OceanGate Expeditions’ chief scientist Dr Steve W Ross reckons that the discovery will “improve the way we think about biodiversity of the abyss”.
“We are astonished at the diversity and density of the sponges, bamboo corals, other coldwater corals, squat lobsters and fishes that are thriving at 2,900m deep in the North Atlantic Ocean,” he said.
The ridge also offered an opportunity to compare its marine biology with that on and around the liner wreck itself, added Dr Ross. “The variety of life-forms, concentration of life and the overall ecosystems may differ between the deep artificial reef of the Titanic and this newly revealed natural deep ocean reef.”

OceanGate Expeditions, set up to conduct manned submersible expeditions down to 4km, is linked with the non-profit OceanGate Foundation, which provides financial support for marine research and applied technology and has assembled a team of US and UK marine biologists, maritime archaeologists and GIS mapping experts to support studies undertaken during the expeditions.
The team is now said to be reviewing video footage and stills, analysing the environmental DNA of water samples and running computer simulations based on evidence collected on the Nargeolet/Fanning Ridge as well as the Titanic itself.

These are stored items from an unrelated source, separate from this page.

(** [d[k]]. *)
Definition getitem (d : gmap string pyval) (k : string) : result pyval :=
  match d !! k with
  | Some v => Ok v
  | None => Raise KeyError
  end.

(** A value used as a number: arithmetic on anything else is a [TypeError]. *)
Definition as_num (v : pyval) : result R :=
  match v with
  | VNum r => Ok r
  | _ => Raise TypeError
  end.

(** The largest finite double. *)
Definition float_max : R := ((2 - / 2 ^ 52) * 2 ^ 1023)%R.

(** The least magnitude that rounds to an infinity: half a unit in the last
    place beyond [float_max]. *)
Definition float_overflow : R := ((2 - / 2 ^ 53) * 2 ^ 1023)%R.

(** [x / y] on numbers.  A quotient whose magnitude rounds to an infinity
    has no double.  In the divisions of this program the operands that
    reach it are ints (a float is at most [float_max], and the divisors are
    [100], [1000] and numbers of magnitude 2^-53 or more), and true
    division of ints then raises [OverflowError]. *)
Definition truediv (x y : R) : result R :=
  if Req_dec_T y 0 then Raise ZeroDivisionError
  else if Rlt_dec (Rabs (x / y)) float_overflow then Ok (x / y)%R
  else Raise OverflowError.

(** [math.exp]: raises when the result is out of range. *)
Definition math_exp (x : R) : result R :=
  if Rle_dec (exp x) float_max then Ok (exp x) else Raise OverflowError.

(** [math.sqrt]: raises on a negative argument. *)
Definition math_sqrt (x : R) : result R :=
  if Rlt_dec x 0 then Raise ValueError else Ok (sqrt x).

(** [math.radians]. *)
Definition math_radians (x : R) : R := (x * PI / 180)%R.

(** [math.atan2 y x], the angle of the point (x, y) in (-pi, pi]. *)
Definition math_atan2 (y x : R) : R :=
  if Rlt_dec 0 x then atan (y / x)
  else if Rlt_dec x 0 then
    (if Rle_dec 0 y then atan (y / x) + PI else atan (y / x) - PI)%R
  else if Rlt_dec 0 y then (PI / 2)%R
  else if Rlt_dec y 0 then (- (PI / 2))%R
  else 0%R.

(** Nearest integer, ties to the even one. *)
Definition round_half_even (x : R) : Z :=
  let f := Int_part x in
  let d := frac_part x in
  if Rlt_dec d (1 / 2) then f
  else if Rlt_dec (1 / 2) d then (f + 1)%Z
  else if Z.even f then f else (f + 1)%Z.

(** [round(x, ndigits)]. *)
Definition round (x : R) (ndigits : nat) : R :=
  (IZR (round_half_even (x * 10 ^ ndigits)) / 10 ^ ndigits)%R.

(** [sorted(l, key=key, reverse=True)]: the keys are computed first, one per
    element, then the elements are arranged by a stable sort, so that
    elements with equal keys keep their order.  [insert_desc] puts an
    element in front of the first one whose key is not larger. *)
Fixpoint insert_desc {A} (k : R) (x : A) (l : list (R * A)) : list (R * A) :=
  match l with
  | [] => [(k, x)]
  | (k', y) :: l' =>
      if Rlt_dec k k' then (k', y) :: insert_desc k x l'
      else (k, x) :: (k', y) :: l'
  end.

(** Insertion of the elements from the last to the first. *)
Definition sort_desc {A} (l : list (R * A)) : list (R * A) :=
  foldr (fun kx acc => insert_desc kx.1 kx.2 acc) [] l.

(** The sort itself, with the keys computed up front. *)
Definition sorted_reverse {A} (key : A -> result R) (l : list A) : result (list A) :=
  keyed ← mapM (fun x => k ← key x; mret (k, x)) l;
  mret (sort_desc keyed).*2.

End Py.

Import Py.

Abbreviation dict := (gmap string pyval).

(** ** app/services/calculator.py *)

Module MetricCalculator.
#[local] Open Scope R_scope.

Definition sigmoid (x : R) : result R :=
  let x := Rmax (Rmin x 100) (-100) in
  e ← math_exp (- x);
  truediv 1 (1 + e).

Definition calculate_conversion_metric
    (rentability typology_val distance_m : R) : result R :=
  r ← truediv rentability 100;
  t ← truediv typology_val 1000;
  p ← truediv 1 (1 + distance_m);
  let x := (0.2 * r) + (0.4 * t) + (0.4 * p) in
  sigmoid x.

End MetricCalculator.

Import MetricCalculator.

(** ** app/models *)

(** A row of [businesses].  The two columns the table leaves nullable,
    [rentability] and [proximity_to_urban_center_m], hold a number in
    every row considered here. *)
Module Business.
Record t := mk {
  id : string;
  name : string;
  iae_code : string;
  rentability : R;
  proximity_to_urban_center_m : R;
  latitude : R;
  longitude : R
}.
End Business.

Module IAECategory.
Record t := mk {
  id : Z;
  iae_code : string;
  valor_tipologia : Z
}.
End IAECategory.

(** The two tables, each in the order in which a [select] returns its rows. *)
Record Database := {
  businesses : list Business.t;
  iae_categories : list IAECategory.t
}.

(** [result.scalar_one_or_none()]. *)
Definition scalar_one_or_none {A} (rows : list A) : result (option A) :=
  match rows with
  | [] => Ok None
  | [row] => Ok (Some row)
  | _ => Raise MultipleResultsFound
  end.

(** SQL [LIKE] without an escape character: in the pattern, [%] matches any
    sequence of characters and [_] any one character; every other
    character matches itself. *)
Fixpoint sql_like (pattern : string) : string -> bool :=
  match pattern with
  | EmptyString => fun s => match s with EmptyString => true | _ => false end
  | String c pattern' =>
      if Ascii.eqb c "%"%char then
        fix any (s : string) : bool :=
          sql_like pattern' s
          || match s with EmptyString => false | String _ s' => any s' end
      else
        fun s =>
          match s with
          | EmptyString => false
          | String d s' =>
              (Ascii.eqb c "_"%char || Ascii.eqb c d) && sql_like pattern' s'
          end
  end.

(** [column.startswith(prefix)] in a [where] clause:
    [column LIKE prefix || '%'], the prefix taken as it is, so that a [%]
    or [_] in it is a wildcard. *)
Definition startswith (column prefix : string) : bool :=
  sql_like (prefix +:+ "%") column.

(** The rows [seed_database] inserts into an empty database. *)
Definition seed_iae_categories : list IAECategory.t :=
  [ IAECategory.mk 1 "E471.1" 800;
    IAECategory.mk 2 "G651.2" 450;
    IAECategory.mk 3 "G651.3" 470;
    IAECategory.mk 4 "G651.4" 490 ].

Definition biz_001 : Business.t :=
  Business.mk "biz_001" "Madrid Central Grill" "E471.1" 85.0 100.0 40.4167 (-3.7037).
Definition biz_002 : Business.t :=
  Business.mk "biz_002" "Retiro Coffee" "G651.2" 65.0 200.0 40.4150 (-3.6850).
Definition biz_003 : Business.t :=
  Business.mk "biz_003" "Madrid Central Coffee" "G651.3" 68.0 190.0 40.4130 (-3.6810).
Definition biz_004 : Business.t :=
  Business.mk "biz_004" "Sol Coffee" "G651.4" 62.0 90.0 40.4230 (-3.6110).

Definition seed_database : Database :=
  {| businesses := [biz_001; biz_002; biz_003; biz_004];
     iae_categories := seed_iae_categories |}.

(** ** app/services/business_logic.py *)

Module BusinessLogic.

Definition haversine_distance (lat1 lon1 lat2 lon2 : R) : result R :=
  let R := 6371000%R in
  let phi1 := math_radians lat1 in
  let phi2 := math_radians lat2 in
  let dphi := math_radians (lat2 - lat1) in
  let dlambda := math_radians (lon2 - lon1) in
  let a := (sin (dphi / 2) ^ 2 + cos phi1 * cos phi2 * sin (dlambda / 2) ^ 2)%R in
  sa ← math_sqrt a;
  sb ← math_sqrt (1 - a);
  let c := (2 * math_atan2 sa sb)%R in
  mret (R * c)%R.

(** The dict built for a venue inside the radius. *)
Definition biz_data (b : Business.t) (dist : R) : dict :=
  {[ "id" := VStr (Business.id b);
     "name" := VStr (Business.name b);
     "iae_code" := VStr (Business.iae_code b);
     "rentability" := VNum (Business.rentability b);
     "proximity_to_urban_center_m" := VNum (Business.proximity_to_urban_center_m b);
     "distance_from_search_m" := VNum (round dist 2);
     "coordinates" := VDict {[ "lat" := VNum (Business.latitude b);
                               "lon" := VNum (Business.longitude b) ]} ]}.

(** First loop: keep the venues within [radius] of the query point,
    appending to [nearby] and collecting the sector codes. *)
Fixpoint nearby_loop (rows : list Business.t) (lat lon : R) (radius : Z)
    (nearby : list dict) (iae_codes : gset string)
    : result (list dict * gset string) :=
  match rows with
  | [] => Ok (nearby, iae_codes)
  | b :: rows =>
      dist ← haversine_distance lat lon (Business.latitude b) (Business.longitude b);
      if Rle_dec dist (IZR radius)
      then nearby_loop rows lat lon radius
             (nearby ++ [biz_data b dist]) (iae_codes ∪ {[ Business.iae_code b ]})
      else nearby_loop rows lat lon radius nearby iae_codes
  end.

(** [select(IAECategory).where(IAECategory.iae_code.in_(iae_codes))]
    followed by the dict comprehension: a later row replaces an earlier
    one with the same code. *)
Definition iae_map_of (rows : list IAECategory.t) (iae_codes : gset string)
    : gmap string Z :=
  foldl (fun m row => <[ IAECategory.iae_code row := IAECategory.valor_tipologia row ]> m)
        ∅
        (filter (fun row => IAECategory.iae_code row ∈ iae_codes) rows).

(** Body of the second loop: [biz["metric"] = calculator...]. *)
Definition score (iae_map : gmap string Z) (biz : dict) : result dict :=
  code ← getitem biz "iae_code";
  let t_val := match code with
               | VStr c => default 0%Z (iae_map !! c)
               | _ => 0%Z
               end in
  rentability ← getitem biz "rentability" ≫= as_num;
  distance_m ← getitem biz "proximity_to_urban_center_m" ≫= as_num;
  metric ← calculate_conversion_metric rentability (IZR t_val) distance_m;
  mret (<[ "metric" := VNum metric ]> biz).

Definition metric_key (x : dict) : result R :=
  getitem x "metric" ≫= as_num.

(** What both functions do once the candidate rows are fetched. *)
Definition rank (db : Database) (rows : list Business.t) (lat lon : R) (radius : Z)
    : result (list dict) :=
  '(nearby, iae_codes) ← nearby_loop rows lat lon radius [] ∅;
  match nearby with
  | [] => Ok []
  | _ =>
      let iae_map := iae_map_of (iae_categories db) iae_codes in
      scored ← mapM (score iae_map) nearby;
      sorted_reverse metric_key scored
  end.

Definition get_processed_businesses (db : Database) (lat lon : R) (radius : Z)
    : result (list dict) :=
  let db_businesses := businesses db in
  rank db db_businesses lat lon radius.

Definition get_processed_businesses_by_id (db : Database) (business_id : string)
    (lat lon : R) (radius : Z) : result (option (list dict)) :=
  target_biz ← scalar_one_or_none
    (filter (fun b => Business.id b = business_id) (businesses db));
  match target_biz with
  | None => Ok None
  | Some target_biz =>
      let sector_prefix := String.substring 0 2 (Business.iae_code target_biz) in
      let db_candidates :=
        filter (fun b => startswith (Business.iae_code b) sector_prefix = true
                         ∧ Business.id b ≠ business_id)
               (businesses db) in
      ranked ← rank db db_candidates lat lon radius;
      mret (Some ranked)
  end.

End BusinessLogic.

Import BusinessLogic.

(** ** JSON and response models *)

(** A JSON text, represented by the value it encodes: [json.loads] gives
    back what [json.dumps] was given. *)
Inductive json := JSON (v : pyval).

Definition json_dumps (v : pyval) : json := JSON v.
Definition json_loads (data : json) : pyval := let 'JSON v := data in v.

(** app/schemas/business.py: the pydantic models, as the fields they declare. *)
Inductive schema :=
| SStr
| SInt
| SFloat
| SList (item : schema)
| SModel (fields : list (string * schema)).

Definition Coordinates : schema :=
  SModel [("lat", SFloat); ("lon", SFloat)].

Definition BusinessBase : list (string * schema) :=
  [("id", SStr); ("name", SStr); ("iae_code", SStr); ("rentability", SInt);
   ("proximity_to_urban_center_m", SFloat); ("coordinates", Coordinates)].

Definition BusinessResponse : schema :=
  SModel (BusinessBase ++ [("metric", SFloat)]).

“We need to share this information with the scientific community and policy-makers to be sure these vulnerable ecosystems get the proper attention and protection they deserve,” said University of Edinburgh marine biologist Prof Murray Roberts. The findings are also intended to feed into the iAtlantic research programme.

On a YouTube video showing footage of the ridge captured from Titan, Prof Roberts says the life-forms proliferating in the muddy sediment feed on particles of marine “snow” – and illustrates the advantages to a scientist of direct observation from a submersible.
“I noticed two colour varieties of the corals I work on growing really closely, so I leaned in closer and saw that the two coloured branches were fusing together,” he says. “I don’t think I would have spotted that from an ROV unless I had been really, really attentive to that TV screen.”
OceanGate Expeditions, which is based in Nassau in the Bahamas, is inviting aspiring Mission Specialists to contact it about qualifications and availability on its planned Titanic dives in May/June 2023.